Scientists have discovered that people who read books live longer than those who don’t. (You can imagine how much that pleases me.)
In 2001, as part of a study of health and retirement, researchers from the University of Michigan asked more than 3,600 people—all of them over 50—about their reading habits. Specifically, the subjects were asked how many hours they’d spent in the past week reading books and how many they’d spent on newspapers or magazines.
About 15 years later, investigators from Yale borrowed data from this study and checked the National Death Index to find out which of the 3,600 had died and who was still alive. They learned that the book readers had lived, on average, almost two years longer than those who didn’t read books. (The study was reported in the journal Social Science & Medicine in 2016.)
What is so fascinating is this: the mere act of reading wasn’t what lengthened their lives. Those who consumed newspapers and magazines actually spent more time reading than the book lovers did. But when it came to survival, any amount of book consumption—even just a chapter a day—provided more of an advantage than consuming periodicals did.
Through the magic of statistics, the investigators ruled out a number of other possible explanations for their findings—for instance, the people who lived longer weren’t the best educated, the wealthiest or the healthiest; they were simply the bookworms. The Yale team called their results “robust.”
What is it about turning the pages of a book that can add years to an older individual’s life (and possibly to a younger person’s as well)? There are several possibilities. The researchers suggested that part of the credit might go to something called deep reading: a slow, thoughtful, absorbing process that triggers reflections; as you read, your own memories and opinions well up. Books are more likely than newspapers and magazines to offer that kind of experience. Deep reading has been compared to meditation, which can be a gateway to deep relaxation and relief from stress.
Another possibility: book reading is good exercise for the brain. Eighty-seven percent of book lovers choose fiction, and a good, strong narrative requires you to follow a plot over several hundred pages, tracking various characters and their relationships. All the while, you’re visualizing the action, taking in the sensory details on the page and vicariously experiencing the characters’ moral dilemmas and emotions.
This brings me to the empathy theory, which is somewhat controversial but supported by brain scans. When you watch an upset woman in a supermarket searching for her lost child, for instance, the same parts of your brain that would be active if you yourself were that woman spark into action. Some neuroscientists believe this mental mirroring of actions and emotions is the basis for empathy and for the ability to guess what others are thinking and may be about to do.

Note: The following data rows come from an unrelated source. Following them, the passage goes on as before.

(** What one iteration leaves alone: the subscribers, the pause flags, a
    raised alert flag, a success already seen.  With the flag up it adds
    no alert to the trace. *)
Lemma check_watch_frame (p : pass) (i : nat) (item : string * string * status_str) :
  let p' := check_watch py_float w p i item in
  subscribers (state p') = subscribers (state p)
  /\ Database.subscribers_tbl (db (state p')) = Database.subscribers_tbl (db (state p))
  /\ (any_success p = true -> any_success p' = true)
  /\ (global_alerted (state p) = true ->
      global_alerted (state p') = true
      /\ exists ext, trace p' = trace p ++ ext /\ filter is_alert ext = []).
Proof.
  destruct item as [[chat_id coin] last_status]. cbv zeta.
  assert (Halert : forall text,
             let p' := alert_once p text in
             subscribers (state p') = subscribers (state p)
             /\ Database.subscribers_tbl (db (state p'))
                = Database.subscribers_tbl (db (state p))
             /\ (any_success p = true -> any_success p' = true)
             /\ (global_alerted (state p) = true ->
                 global_alerted (state p') = true
                 /\ exists ext, trace p' = trace p ++ ext /\ filter is_alert ext = [])).
  { intros text. unfold alert_once.
    destruct (global_alerted (state p)) eqn:Hal; [unchanged|].
    cbn. repeat split; auto; discriminate. }
  unfold check_watch.
  destruct (raised p); [unchanged|].
  destruct (Database.is_paused (db (state p)) chat_id); [unchanged|].
  destruct (fetch_token_info w i coin) as [[info|]|e]; try apply Halert.
  destruct (truthy info); [|apply Halert].
  unfold on_success.
  destruct (from_api_response py_float info (clock w i)) as [token_status|e].
  2:{ cbn [state trace any_success]. unchanged. }
  destruct (status_changed (state p) chat_id coin token_status (clock w i))
    as [changed|e].
  2:{ cbn [state trace any_success]. unchanged. }
  unfold update_status.
  destruct (differs (dict_get (coins_of (state p) chat_id) coin)
                    (to_string token_status)); cbn [state trace any_success].
  - cbn [with_watch with_db subscribers db global_alerted
         Database.update_watch_status Database.subscribers_tbl].
    repeat split; auto.
    eexists. split; [reflexivity|].
    destruct changed; cbn; [rewrite change_text_not_alert|]; reflexivity.
  - unchanged.
Qed.
Definition record_evidence (scope : Scope) (metrics : gmap string (pyval F))
    (sources : list SourceRef) (now : datetime) : M Z :=
  let scope := upper_scope scope in
  txn (
    if negb (str_in (sc_environment scope) ENVIRONMENTS)
    then raise (IntegrityError "evidence_environment_known") else
    if (sc_window_end scope <? sc_window_start scope)%Z
    then raise (IntegrityError "evidence_window_ordered") else
    new_id ← reads (fun d => next_id e_id (evidence_snapshot d));
    let row := {| e_id := new_id; e_scope := scope; e_metrics := metrics;
                  e_source_artifacts := sources;
                  e_content_hash := evidence_hash scope metrics sources;
                  e_created_at := now |} in
    _ ← modifies (fun d => set_research (artifact d) (evidence_snapshot d ++ [row])
          (challenger_proposal d) (learning_cycle d) d);
    mret new_id).

(** [a] carries the arguments; its id, hash and creation time are the row's. *)
Definition record_validation_artifact (a : Artifact F) (account : option string)
    (now : datetime) : M Z :=
  let account := account_or settings account in
  txn (
    if negb (str_in (a_kind a) ARTIFACT_KINDS)
    then raise (IntegrityError "artifact_kind_known") else
    if negb (str_in (a_environment a) ENVIRONMENTS)
    then raise (IntegrityError "artifact_environment_known") else
    if (a_window_end a <? a_window_start a)%Z
    then raise (IntegrityError "artifact_window_ordered") else
    new_id ← reads (fun d => next_id a_id (artifact d));
    let row :=
      {| a_id := new_id; a_kind := a_kind a; a_strategy_id := a_strategy_id a;
         a_strategy_version := a_strategy_version a; a_symbol := upper (a_symbol a);
         a_asset_class := a_asset_class a; a_environment := a_environment a;
         a_account_id := account; a_window_start := a_window_start a;
         a_window_end := a_window_end a; a_data_version := a_data_version a;
         a_model_version := a_model_version a; a_payload := a_payload a;
         a_content_hash := artifact_hash a; a_produced_by := a_produced_by a;
         a_created_at := now |} in
    _ ← modifies (fun d => set_research (artifact d ++ [row]) (evidence_snapshot d)
          (challenger_proposal d) (learning_cycle d) d);
    mret new_id).
End research_tables.

(** ** The reconciliation latch and journal health *)

Section latch.
Context {F : Type} (settings : StoreSettings).
Local Abbreviation M := (prog (DB F) StoreError).

(** The state one check leaves, before it is written. *)
Definition next_latch (current : ReconciliationHalt) (ok : bool) (breaks : Z)
    (error : string) (dependency_available : bool) (moment : datetime)
    : bool * Z * option datetime * string :=
  if negb dependency_available then
    let first := default moment (first_failure_at current) in
    let unavailable_for := moment - first in
    if (seconds (dependency_grace_seconds settings) <=? unavailable_for)%Z then
      (true, consecutive_breaks current, Some first,
       "reconciliation dependency unavailable for " +:+
       str_of_Z (Z.quot unavailable_for 1000000) +:+ "s (grace " +:+
       str_of_Z (dependency_grace_seconds settings) +:+ "s): " +:+ error)
    else (halted current, consecutive_breaks current, Some first, halt_reason current)
  else if ok then (halted current, 0, None, halt_reason current)
  else
    let consecutive := consecutive_breaks current + 1 in
    let first := default moment (first_failure_at current) in
    if (breaks_before_halt settings <=? consecutive)%Z then
      (true, consecutive, Some first,
       str_of_Z breaks +:+ " position break(s) persisted across " +:+
       str_of_Z consecutive +:+ " checks")
    else (halted current, consecutive, Some first, halt_reason current).

(** [INSERT ... ON CONFLICT (account_id, broker, environment) DO UPDATE]. *)
Definition upsert_recon (k : string * string * string)
    (fresh : ReconciliationHalt) (merge : ReconciliationHalt -> ReconciliationHalt)
    (d : DB F) : DB F :=
  let row := match reconciliation d !! k with
    | None => {| r_halt := fresh; cleared_by := ""; cleared_at := None |}
    | Some r => {| r_halt := merge (r_halt r); cleared_by := cleared_by r;
                   cleared_at := cleared_at r |}
    end in
  set_reconciliation (<[k := row]> (reconciliation d)) d.

Definition opt_or {A} (a b : option A) : option A :=
  match a with Some _ => a | None => b end.

Definition record_reconciliation (broker env : string) (ok : bool) (breaks : Z)
    (error : string) (dependency_available : bool) (account : option string)
    (now : datetime) : M ReconciliationHalt :=
  let account_ := account_or settings account in
  current ← reads (reconciliation_state settings broker env (Some account_));
  let '(halted_, consecutive, first, reason_) :=
    next_latch current ok breaks error dependency_available now in
  let written :=
    {| halted := halted_; consecutive_breaks := consecutive; first_failure_at := first;
       last_ok_at := if ok && dependency_available then Some now else None;
       last_checked_at := Some now; last_error := error; halt_reason := reason_ |} in
  _ ← txn (modifies (upsert_recon (account_, broker, env) written
        (fun old =>
          {| halted := halted_; consecutive_breaks := consecutive; first_failure_at := first;
             last_ok_at := opt_or (last_ok_at written) (last_ok_at old);
             last_checked_at := Some now; last_error := error; halt_reason := reason_ |})));
  reads (reconciliation_state settings broker env (Some account_)).

Definition halt_entries (broker env reason_ : string) (account : option string)
    (now : datetime) : M ReconciliationHalt :=
  let account_ := account_or settings account in
  _ ← txn (modifies (upsert_recon (account_, broker, env)
        {| halted := true; consecutive_breaks := 1; first_failure_at := Some now;
           last_ok_at := None; last_checked_at := Some now; last_error := reason_;
           halt_reason := reason_ |}
        (fun old =>
          {| halted := true; consecutive_breaks := consecutive_breaks old;
             first_failure_at := opt_or (first_failure_at old) (Some now);
             last_ok_at := last_ok_at old; last_checked_at := Some now;
             last_error := reason_; halt_reason := reason_ |})));
  reads (reconciliation_state settings broker env (Some account_)).

Definition clear_reconciliation_halt (broker env actor_ reason_ : string)
    (account : option string) (now : datetime) : M ReconciliationHalt :=
  if String.eqb (strip actor_) ""
  then raise (LifecycleStoreError "Clearing a halt requires an identified actor") else
  let account_ := account_or settings account in
  _ ← txn (
    row ← reads (fun d => reconciliation d !! (account_, broker, env));
    match row with
    | None => raise (LifecycleStoreError
        ("No reconciliation state for " +:+ account_ +:+ "/" +:+ broker +:+ "/" +:+ env))
    | Some r =>
        let h := r_halt r in
        modifies (fun d => set_reconciliation (<[(account_, broker, env) :=
          {| r_halt := {| halted := false; consecutive_breaks := 0;
                          first_failure_at := None; last_ok_at := last_ok_at h;
                          last_checked_at := last_checked_at h;
                          last_error := last_error h; halt_reason := "" |};
             cleared_by := actor_; cleared_at := Some now |}]> (reconciliation d)) d)
    end);
  reads (reconciliation_state settings broker env (Some account_)).

(** The returned dict is the written row. *)
Definition record_journal_health (scope_key strategy symbol_ env : string)
    (window_start window_end : datetime) (expected actual gaps : Z)
    (last_gap : option datetime) : M HealthRow :=
  let eligible := Z.eqb gaps 0 && (expected <=? actual)%Z in
  let status_ := if eligible then "ok" else if negb (Z.eqb gaps 0) then "gap" else "incomplete" in
  let fresh :=
    {| h_strategy_id := strategy; h_symbol := upper symbol_; h_environment := env;
       expected_observations := expected; actual_observations := actual; gap_count := gaps;
       eligible_for_learning := eligible; last_gap_at := last_gap; status := status_ |} in
  txn (
    old ← reads (fun d => journal_health d !! (scope_key, window_start, window_end));
    let row := match old with
      | None => fresh
      | Some o =>
          {| h_strategy_id := h_strategy_id o; h_symbol := h_symbol o;
             h_environment := h_environment o; expected_observations := expected;
             actual_observations := actual; gap_count := gaps;
             eligible_for_learning := eligible; last_gap_at := last_gap;
             status := status_ |}
      end in
    _ ← modifies (fun d => set_journal_health
          (<[(scope_key, window_start, window_end) := row]> (journal_health d)) d);
    mret row).
End latch.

More to the point, if you simply read about the mother’s search and her fears, your brain also responds much as it would if you were the one fearfully searching. No wonder people who read a lot of fiction are better able to understand others, according to research, and to see the world from their point of view. These are survival skills.
The empathy theory makes sense to me. I can get inside the heads of the characters in a novel better than I can ever get inside the heads of my family and friends. Authors tell me what their characters are thinking and I learn from that.
But in one way, it makes no sense that book readers live longer. All sorts of research shows that sitting is bad for you: it’s the new smoking, some say. And most people sit while reading.
It seems to me that the Yale study raises more questions than it answers. The study team suggests further research to answer some of those questions, such as whether e-books and audiobooks also boost longevity and whether fiction readers tend to live longer than those who prefer nonfiction books. Researchers could also compare the impacts of different genres.
In the process, someone might figure out why sitting seems to shorten lives—unless you do it while absorbed in a book. Meanwhile, if books do indeed provide me with a longer life, I’m going to use it to do a lot more reading.
Flora Davis has written scores of magazine articles and is the author of five nonfiction books, including the award-winning Moving the Mountain: The Women’s Movement in America Since 1960 (1991, 1999). She currently lives in a retirement community and continues to work as a writer.